#### EXERCISE OBJECTIVE:
Reproduce the opening lines of the records exactly, up to and including the line in which "The cursor object" occurs.

#### RECORDS FOR THE TASK:
(** * IDBCursorBackendImpl: the IndexedDB cursor over a SQLite statement

    A shallow embedding of [Source/WebCore/storage/IDBCursorBackendImpl.cpp].
    The cursor object is a record that every method takes and gives back;
    the shared SQLite database is passed to the method that reads it; what a
    method does to the outside world (stepping the statement, the point
    query of [currentRowExists], the calls on [IDBCallbacks]) is returned as
    a list of effects in program order. *)

From Stdlib Require Import ZArith String.
From stdpp Require Import base decidable option list gmap strings.

Open Scope Z_scope.

Set Warnings "-clear-no-such-hyp".

(** ** The collaborators the cursor is written against *)

(** Result codes of [SQLiteStatement::step] that the cursor tells apart:
    it only ever tests for [SQLResultRow]. *)
Inductive SQLResult := SQLResultRow | SQLResultDone.

(** The two tables [currentRowExists] selects from. *)
Inductive Table := IndexData | ObjectStoreData.

(** [IDBSQLiteDatabase]: the ids present in each of the two tables.  The
    database is shared by the whole transaction, so it is an argument of
    the methods that read it, not a field of the cursor. *)
Record IDBSQLiteDatabase := {
  db_IndexData : gset Z;
  db_ObjectStoreData : gset Z
}.

Definition tableIds (db : IDBSQLiteDatabase) (t : Table) : gset Z :=
  match t with
  | IndexData => db_IndexData db
  | ObjectStoreData => db_ObjectStoreData db
  end.

(** [IDBCursor::Direction]. *)
Inductive Direction := NEXT | NEXT_NO_DUPLICATE | PREV | PREV_NO_DUPLICATE.

(** [IDBDatabaseException]: the only code this file raises. *)
Inductive ExceptionCode := NOT_ALLOWED_ERR.

(** [IDBObjectStoreBackendInterface::PutMode]. *)
Inductive PutMode := AddOrUpdate | AddOnly | CursorUpdate.

(** A [RefPtr] or [OwnPtr] tested as a condition: [isNull p] is [!p]. *)
Definition isNull {A} (p : option A) : bool :=
  match p with
  | None => true
  | Some _ => false
  end.

Section Cursor.

(** [IDBKey] is declared outside this file; the cursor only copies keys and
    compares them with [isEqual], so a key is any type with a decidable
    equality. *)
Context {IDBKey : Type} `{EqDecision IDBKey}.

(** [IDBCursorBackendImpl::InvalidId], declared in the class header: the
    row id that stands for "no row". *)
Variable InvalidId : Z.

(** [IDBKey::isEqual(IDBKey* other)]: [other] may be the null pointer. *)
Definition isEqual (k : IDBKey) (other : option IDBKey) : bool :=
  bool_decide (other = Some k).

(** A result row of the cursor's query, by what [loadCurrentRow] reads from
    it: column 0 with [getColumnInt64]; [IDBKey::fromQuery] at column 1,
    which every cursor query has, so that a key object comes back;
    column 4 with [getColumnBlobAsString]; [IDBKey::fromQuery] at column 5,
    the null pointer for the query of an object store, which has no such
    column.  Row ids are 64-bit integers that are only copied and
    compared. *)
Record Row := {
  col_id : Z;
  col_key : IDBKey;
  col_value : string;
  col_idbKeyValue : option IDBKey
}.

(** [SQLiteStatement], as far as the cursor uses it: the row the statement
    stands on and the rows that further calls of [step] will produce. *)
Record SQLiteStatement := {
  stmt_row : Row;
  stmt_pending : list Row
}.

(** [SQLiteStatement::step]. *)
Definition step (q : SQLiteStatement) : SQLResult * SQLiteStatement :=
  match stmt_pending q with
  | [] => (SQLResultDone, q)
  | r :: rest => (SQLResultRow, {| stmt_row := r; stmt_pending := rest |})
  end.

(** The members of [IDBCursorBackendImpl] that the methods read or write.
    [m_database], [m_transaction] and [m_objectStore] point to shared
    objects and [m_keyRange] is never read. *)
Record IDBCursorBackendImpl := {
  m_direction : Direction;
  m_query : option SQLiteStatement;
  m_isSerializedScriptValueCursor : bool;
  m_currentId : Z;
  m_currentKey : option IDBKey;
  m_currentSerializedScriptValue : option string;
  m_currentIDBKeyValue : option IDBKey
}.

(** What [IDBCallbacks] is called with. *)
Inductive CallbackCall :=
| OnError
| OnSuccessNull
| OnSuccessCursor (cursor : IDBCursorBackendImpl).

(** What a method does besides changing the cursor, in program order. *)
Inductive Effect :=
| QueryStep (result : SQLResult)
| ExistsQuery (table : Table) (id : Z) (found : bool)
| Callback (call : CallbackCall).

(** What [m_objectStore] is asked to do. *)
Inductive ContainerCall :=
| StorePut (value : string) (key : option IDBKey) (mode : PutMode)
| StoreDelete (key : option IDBKey).

(** How [update] and [deleteFunction] end: [ec] set and nothing else done,
    or the call handed to the object store (which owns [ec] from there). *)
Inductive MutationOutcome :=
| Rejected (ec : ExceptionCode)
| Delegated (call : ContainerCall).

(** ** The methods *)

Definition direction (c : IDBCursorBackendImpl) : Direction := m_direction c.

Definition key (c : IDBCursorBackendImpl) : option IDBKey := m_currentKey c.

(** [value]: the payload of a value cursor, else the referenced key. *)
Definition value (c : IDBCursorBackendImpl) : option string + option IDBKey :=
  if m_isSerializedScriptValueCursor c
  then inl (m_currentSerializedScriptValue c)
  else inr (m_currentIDBKeyValue c).

(** [loadCurrentRow].  It dereferences [m_query]; every caller holds a
    statement, and on a released one the model leaves the cursor as it is. *)
Definition loadCurrentRow (c : IDBCursorBackendImpl) : IDBCursorBackendImpl :=
  match m_query c with
  | None => c
  | Some q =>
    {| m_direction := m_direction c;
       m_query := m_query c;
       m_isSerializedScriptValueCursor := m_isSerializedScriptValueCursor c;
       m_currentId := col_id (stmt_row q);
       m_currentKey := Some (col_key (stmt_row q));
       m_currentSerializedScriptValue :=
         if m_isSerializedScriptValueCursor c
         then Some (col_value (stmt_row q))
         else m_currentSerializedScriptValue c;
       m_currentIDBKeyValue := col_idbKeyValue (stmt_row q) |}
  end.

(** The constructor: the members from the arguments, then [loadCurrentRow],
    which assigns [m_currentId] (not initialised before) and the keys.  The
    statement it is given stands on its first row. *)
Definition create (dir : Direction) (query : SQLiteStatement)
    (isSerializedScriptValueCursor : bool) : IDBCursorBackendImpl :=
  loadCurrentRow
    {| m_direction := dir;
       m_query := Some query;
       m_isSerializedScriptValueCursor := isSerializedScriptValueCursor;
       m_currentId := InvalidId;
       m_currentKey := None;
       m_currentSerializedScriptValue := None;
       m_currentIDBKeyValue := None |}.

(** The table [currentRowExists] selects from. *)
Definition currentTable (c : IDBCursorBackendImpl) : Table :=
  if isNull (m_currentIDBKeyValue c) then ObjectStoreData else IndexData.

(** [currentRowExists]. *)
Definition currentRowExists (db : IDBSQLiteDatabase)
    (c : IDBCursorBackendImpl) : bool :=
  bool_decide (m_currentId c ∈ tableIds db (currentTable c)).

Definition setQuery (c : IDBCursorBackendImpl)
    (q : option SQLiteStatement) : IDBCursorBackendImpl :=
  {| m_direction := m_direction c;
     m_query := q;
     m_isSerializedScriptValueCursor := m_isSerializedScriptValueCursor c;
     m_currentId := m_currentId c;
     m_currentKey := m_currentKey c;
     m_currentSerializedScriptValue := m_currentSerializedScriptValue c;
     m_currentIDBKeyValue := m_currentIDBKeyValue c |}.

(** Lines 121-125: the statement released and the position cleared. *)
Definition released (c : IDBCursorBackendImpl) : IDBCursorBackendImpl :=
  {| m_direction := m_direction c;
     m_query := None;
     m_isSerializedScriptValueCursor := m_isSerializedScriptValueCursor c;
     m_currentId := InvalidId;
     m_currentKey := None;
     m_currentSerializedScriptValue := None;
     m_currentIDBKeyValue := None |}.

(** Prefix the effects of a computation with one more. *)
Definition emit {A} (e : Effect) (p : A * list Effect) : A * list Effect :=
  (p.1, e :: p.2).

(** Lines 130-145: the rest of a turn of the loop once [step] has produced
    a row, [q] being the statement after that step; [again] is where
    [continue] leads, the next turn of the loop. *)
Definition loopTurn (db : IDBSQLiteDatabase) (key : option IDBKey)
    (cursor : IDBCursorBackendImpl) (q : SQLiteStatement)
    (again : IDBCursorBackendImpl → IDBCursorBackendImpl * list Effect)
    : IDBCursorBackendImpl * list Effect :=
  let oldKey := m_currentKey cursor in
  let cursor := loadCurrentRow (setQuery cursor (Some q)) in
  let found := currentRowExists db cursor in
  emit (ExistsQuery (currentTable cursor) (m_currentId cursor) found)
    (if negb found then again cursor
     else if match key with
             | Some k => negb (isEqual k (m_currentKey cursor))
             | None => false
             end
     then again cursor
     else if match m_direction cursor with
             | NEXT | PREV => true
             | NEXT_NO_DUPLICATE | PREV_NO_DUPLICATE => false
             end
     then (cursor, [Callback (OnSuccessCursor cursor)])
     else if match m_currentKey cursor with
             | Some k => negb (isEqual k oldKey)
             | None => true
             end
     then (cursor, [Callback (OnSuccessCursor cursor)])
     else again cursor).

(** The [while (true)] loop of [continueFunctionInternal] for a cursor that
    holds a statement, by recursion on the rows the statement has left:
    every turn of the loop steps the statement once. *)
Fixpoint continueLoop (db : IDBSQLiteDatabase) (key : option IDBKey)
    (cursor : IDBCursorBackendImpl) (pending : list Row)
    : IDBCursorBackendImpl * list Effect :=
  match pending with
  | [] =>
    emit (QueryStep SQLResultDone)
      (released cursor, [Callback OnSuccessNull])
  | r :: rest =>
    emit (QueryStep SQLResultRow)
      (loopTurn db key cursor {| stmt_row := r; stmt_pending := rest |}
         (λ cursor, continueLoop db key cursor rest))
  end.

(** [continueFunctionInternal]: the task body.  The scheduled task holds a
    reference to the cursor, so it runs on the cursor as it is then. *)
Definition continueFunctionInternal (db : IDBSQLiteDatabase)
    (cursor : IDBCursorBackendImpl) (key : option IDBKey)
    : IDBCursorBackendImpl * list Effect :=
  match m_query cursor with
  | None => (released cursor, [Callback OnSuccessNull])
  | Some q => continueLoop db key cursor (stmt_pending q)
  end.

(** [update]. *)
Definition update (c : IDBCursorBackendImpl) (value : string)
    : IDBCursorBackendImpl * MutationOutcome :=
  if isNull (m_query c)
     || bool_decide (m_currentId c = InvalidId)
     || negb (m_isSerializedScriptValueCursor c)
  then (c, Rejected NOT_ALLOWED_ERR)
  else
    let key :=
      if isNull (m_currentIDBKeyValue c) then m_currentKey c
      else m_currentIDBKeyValue c in
    (c, Delegated (StorePut value key CursorUpdate)).

(** [deleteFunction]. *)
Definition deleteFunction (c : IDBCursorBackendImpl)
    : IDBCursorBackendImpl * MutationOutcome :=
  if isNull (m_query c)
     || bool_decide (m_currentId c = InvalidId)
     || negb (m_isSerializedScriptValueCursor c)
  then (c, Rejected NOT_ALLOWED_ERR)
  else
    let key :=
      if isNull (m_currentIDBKeyValue c) then m_currentKey c
      else m_currentIDBKeyValue c in
    (c, Delegated (StoreDelete key)).

(** ** Scheduling *)

(** The task [continueFunction] creates: [continueFunctionInternal] bound to
    the cursor (by reference), the key and the callbacks. *)
Inductive Task := ContinueTask (key : option IDBKey).

(** Modelled from the spec: [IDBTransactionBackendInterface::scheduleTask]
    is implemented outside this file.  The transaction executor offers
    "scheduleTask(fn) -> bool (false => rejected, no task enqueued)";
    accepted tasks run in submission order.  Whether the transaction still
    takes work is its own state, kept here as a flag. *)
Record Transaction := {
  txn_rejects : bool;
  txn_tasks : list Task
}.

(** Modelled from the spec: [scheduleTask] by the sentence quoted above; a
    refused task leaves the queue as it is, an accepted one goes to its
    end. *)
Definition scheduleTask (txn : Transaction) (task : Task)
    : bool * Transaction :=
  if txn_rejects txn then (false, txn)
  else (true, {| txn_rejects := false; txn_tasks := txn_tasks txn ++ [task] |}).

#### SOLVED EXERCISE:
(** * IDBCursorBackendImpl: the IndexedDB cursor over a SQLite statement

    A shallow embedding of [Source/WebCore/storage/IDBCursorBackendImpl.cpp].
    The cursor object is a record that every method takes and gives back;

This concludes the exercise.